Directions for this task ▸
In the records that follow, find the line with "Fixpoint same_below (k"; from there, retype every line exactly through the line with "Lemma subclass_plain_attr body", which also belongs to the answer.

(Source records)
Content starts

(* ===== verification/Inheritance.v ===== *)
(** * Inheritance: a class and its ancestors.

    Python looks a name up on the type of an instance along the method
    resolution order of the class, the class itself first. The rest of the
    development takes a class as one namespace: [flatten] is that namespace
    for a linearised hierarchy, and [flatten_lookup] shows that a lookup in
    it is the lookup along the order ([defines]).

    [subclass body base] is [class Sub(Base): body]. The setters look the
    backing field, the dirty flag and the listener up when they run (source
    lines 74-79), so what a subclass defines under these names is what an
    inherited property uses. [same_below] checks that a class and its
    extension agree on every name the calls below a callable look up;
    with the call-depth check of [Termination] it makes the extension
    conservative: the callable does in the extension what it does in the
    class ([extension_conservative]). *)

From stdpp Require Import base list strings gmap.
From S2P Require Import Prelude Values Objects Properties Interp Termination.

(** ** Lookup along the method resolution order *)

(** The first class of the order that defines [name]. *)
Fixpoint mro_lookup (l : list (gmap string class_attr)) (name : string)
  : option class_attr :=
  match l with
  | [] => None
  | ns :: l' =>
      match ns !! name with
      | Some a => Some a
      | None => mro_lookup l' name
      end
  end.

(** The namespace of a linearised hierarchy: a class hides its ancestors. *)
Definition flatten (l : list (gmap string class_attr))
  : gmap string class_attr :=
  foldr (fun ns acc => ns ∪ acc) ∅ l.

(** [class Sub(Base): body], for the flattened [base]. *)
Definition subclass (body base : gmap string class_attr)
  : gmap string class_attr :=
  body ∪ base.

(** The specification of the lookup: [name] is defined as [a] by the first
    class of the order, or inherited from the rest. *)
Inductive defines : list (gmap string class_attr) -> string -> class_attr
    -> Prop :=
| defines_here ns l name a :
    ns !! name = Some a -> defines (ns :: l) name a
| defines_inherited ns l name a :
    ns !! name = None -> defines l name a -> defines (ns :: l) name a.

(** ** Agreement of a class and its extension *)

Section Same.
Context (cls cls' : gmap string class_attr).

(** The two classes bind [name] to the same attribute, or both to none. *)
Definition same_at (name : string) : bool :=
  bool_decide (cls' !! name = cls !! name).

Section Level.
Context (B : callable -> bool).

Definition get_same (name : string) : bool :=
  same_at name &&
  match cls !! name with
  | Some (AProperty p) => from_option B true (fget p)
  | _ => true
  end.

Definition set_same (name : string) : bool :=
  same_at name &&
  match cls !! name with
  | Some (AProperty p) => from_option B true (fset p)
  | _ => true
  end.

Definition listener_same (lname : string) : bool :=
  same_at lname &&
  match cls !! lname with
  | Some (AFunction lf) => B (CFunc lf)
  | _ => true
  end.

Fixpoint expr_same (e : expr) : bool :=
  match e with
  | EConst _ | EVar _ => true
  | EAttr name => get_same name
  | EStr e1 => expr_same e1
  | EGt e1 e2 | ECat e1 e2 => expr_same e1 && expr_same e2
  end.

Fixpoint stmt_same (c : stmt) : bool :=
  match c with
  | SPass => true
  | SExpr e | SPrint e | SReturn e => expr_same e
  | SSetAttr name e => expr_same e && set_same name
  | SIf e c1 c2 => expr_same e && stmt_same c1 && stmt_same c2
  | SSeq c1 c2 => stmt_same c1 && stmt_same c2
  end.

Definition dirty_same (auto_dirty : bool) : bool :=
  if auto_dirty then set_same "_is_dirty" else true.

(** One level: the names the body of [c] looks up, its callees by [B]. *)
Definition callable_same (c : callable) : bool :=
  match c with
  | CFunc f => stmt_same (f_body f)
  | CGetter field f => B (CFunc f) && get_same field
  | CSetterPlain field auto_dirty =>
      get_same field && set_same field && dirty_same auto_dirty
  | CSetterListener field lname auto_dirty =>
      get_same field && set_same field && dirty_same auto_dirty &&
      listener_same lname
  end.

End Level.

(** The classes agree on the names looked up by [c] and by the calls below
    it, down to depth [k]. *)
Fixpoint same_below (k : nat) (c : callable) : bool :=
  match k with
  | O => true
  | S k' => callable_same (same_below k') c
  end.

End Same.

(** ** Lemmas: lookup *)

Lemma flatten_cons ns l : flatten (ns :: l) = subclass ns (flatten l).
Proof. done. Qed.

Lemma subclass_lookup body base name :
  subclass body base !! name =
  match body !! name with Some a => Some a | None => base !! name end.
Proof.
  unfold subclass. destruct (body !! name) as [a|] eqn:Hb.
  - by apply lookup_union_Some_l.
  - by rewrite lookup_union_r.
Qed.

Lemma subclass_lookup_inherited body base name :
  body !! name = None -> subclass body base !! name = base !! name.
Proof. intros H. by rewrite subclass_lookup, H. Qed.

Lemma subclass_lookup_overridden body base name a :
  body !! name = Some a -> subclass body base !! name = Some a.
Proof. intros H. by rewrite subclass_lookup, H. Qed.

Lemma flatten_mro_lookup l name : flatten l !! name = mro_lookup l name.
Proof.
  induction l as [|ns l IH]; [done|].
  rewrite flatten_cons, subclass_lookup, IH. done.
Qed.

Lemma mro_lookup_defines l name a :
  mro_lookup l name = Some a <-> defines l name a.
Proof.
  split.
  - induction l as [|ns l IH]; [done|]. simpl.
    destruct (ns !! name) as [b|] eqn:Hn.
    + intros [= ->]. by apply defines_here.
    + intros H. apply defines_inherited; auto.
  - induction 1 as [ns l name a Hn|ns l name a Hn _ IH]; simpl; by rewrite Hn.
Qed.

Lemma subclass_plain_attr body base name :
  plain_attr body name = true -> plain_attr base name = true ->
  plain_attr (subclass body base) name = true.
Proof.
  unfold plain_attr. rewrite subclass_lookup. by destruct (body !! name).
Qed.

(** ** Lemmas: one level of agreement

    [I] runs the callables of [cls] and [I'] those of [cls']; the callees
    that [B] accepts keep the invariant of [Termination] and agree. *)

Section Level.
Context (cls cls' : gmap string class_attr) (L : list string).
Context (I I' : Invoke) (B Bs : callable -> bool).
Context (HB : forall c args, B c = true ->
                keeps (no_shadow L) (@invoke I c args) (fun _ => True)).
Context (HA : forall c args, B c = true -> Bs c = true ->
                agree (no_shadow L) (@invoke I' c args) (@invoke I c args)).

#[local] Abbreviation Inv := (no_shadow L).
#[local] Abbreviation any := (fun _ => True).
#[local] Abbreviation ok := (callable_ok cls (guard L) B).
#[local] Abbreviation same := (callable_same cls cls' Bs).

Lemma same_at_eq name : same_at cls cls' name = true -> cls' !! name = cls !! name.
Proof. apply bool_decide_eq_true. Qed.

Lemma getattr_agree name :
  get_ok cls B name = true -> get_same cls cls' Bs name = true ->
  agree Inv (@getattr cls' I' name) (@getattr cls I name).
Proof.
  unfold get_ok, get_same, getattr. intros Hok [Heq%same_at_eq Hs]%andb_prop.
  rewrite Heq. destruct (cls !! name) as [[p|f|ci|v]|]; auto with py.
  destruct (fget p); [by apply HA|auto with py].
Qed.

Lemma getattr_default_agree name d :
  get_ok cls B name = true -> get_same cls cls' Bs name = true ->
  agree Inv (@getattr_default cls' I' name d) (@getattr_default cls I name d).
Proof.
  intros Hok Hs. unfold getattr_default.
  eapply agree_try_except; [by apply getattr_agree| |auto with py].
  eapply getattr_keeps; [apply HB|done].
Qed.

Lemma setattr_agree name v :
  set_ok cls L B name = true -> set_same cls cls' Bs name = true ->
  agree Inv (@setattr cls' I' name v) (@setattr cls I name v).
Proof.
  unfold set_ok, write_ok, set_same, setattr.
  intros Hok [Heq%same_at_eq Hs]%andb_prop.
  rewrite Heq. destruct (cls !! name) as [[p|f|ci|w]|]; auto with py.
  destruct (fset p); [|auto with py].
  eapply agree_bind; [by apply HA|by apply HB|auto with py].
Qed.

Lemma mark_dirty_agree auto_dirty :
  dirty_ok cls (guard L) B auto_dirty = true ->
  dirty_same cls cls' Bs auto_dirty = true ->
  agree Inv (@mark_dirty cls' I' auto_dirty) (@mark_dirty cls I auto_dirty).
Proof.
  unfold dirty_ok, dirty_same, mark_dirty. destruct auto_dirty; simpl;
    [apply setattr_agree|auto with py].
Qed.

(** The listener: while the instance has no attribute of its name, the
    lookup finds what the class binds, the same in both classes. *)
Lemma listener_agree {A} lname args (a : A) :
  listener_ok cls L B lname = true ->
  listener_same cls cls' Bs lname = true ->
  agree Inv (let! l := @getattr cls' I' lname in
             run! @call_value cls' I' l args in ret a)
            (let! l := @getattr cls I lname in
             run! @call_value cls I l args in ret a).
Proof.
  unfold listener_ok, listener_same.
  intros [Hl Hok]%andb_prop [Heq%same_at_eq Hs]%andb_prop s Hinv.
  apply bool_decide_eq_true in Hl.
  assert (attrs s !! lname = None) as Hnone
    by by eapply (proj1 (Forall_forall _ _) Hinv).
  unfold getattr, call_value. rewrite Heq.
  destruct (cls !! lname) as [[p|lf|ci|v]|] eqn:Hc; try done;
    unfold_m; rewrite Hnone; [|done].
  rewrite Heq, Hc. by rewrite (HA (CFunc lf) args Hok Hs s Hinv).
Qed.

Content ends

Your response ▸
Fixpoint same_below (k : nat) (c : callable) : bool :=
  match k with
  | O => true
  | S k' => callable_same (same_below k') c
  end.

End Same.

(** ** Lemmas: lookup *)

Lemma flatten_cons ns l : flatten (ns :: l) = subclass ns (flatten l).
Proof. done. Qed.

Lemma subclass_lookup body base name :
  subclass body base !! name =
  match body !! name with Some a => Some a | None => base !! name end.
Proof.
  unfold subclass. destruct (body !! name) as [a|] eqn:Hb.
  - by apply lookup_union_Some_l.
  - by rewrite lookup_union_r.
Qed.

Lemma subclass_lookup_inherited body base name :
  body !! name = None -> subclass body base !! name = base !! name.
Proof. intros H. by rewrite subclass_lookup, H. Qed.

Lemma subclass_lookup_overridden body base name a :
  body !! name = Some a -> subclass body base !! name = Some a.
Proof. intros H. by rewrite subclass_lookup, H. Qed.

Lemma flatten_mro_lookup l name : flatten l !! name = mro_lookup l name.
Proof.
  induction l as [|ns l IH]; [done|].
  rewrite flatten_cons, subclass_lookup, IH. done.
Qed.

Lemma mro_lookup_defines l name a :
  mro_lookup l name = Some a <-> defines l name a.
Proof.
  split.
  - induction l as [|ns l IH]; [done|]. simpl.
    destruct (ns !! name) as [b|] eqn:Hn.
    + intros [= ->]. by apply defines_here.
    + intros H. apply defines_inherited; auto.
  - induction 1 as [ns l name a Hn|ns l name a Hn _ IH]; simpl; by rewrite Hn.
Qed.

Lemma subclass_plain_attr body base name :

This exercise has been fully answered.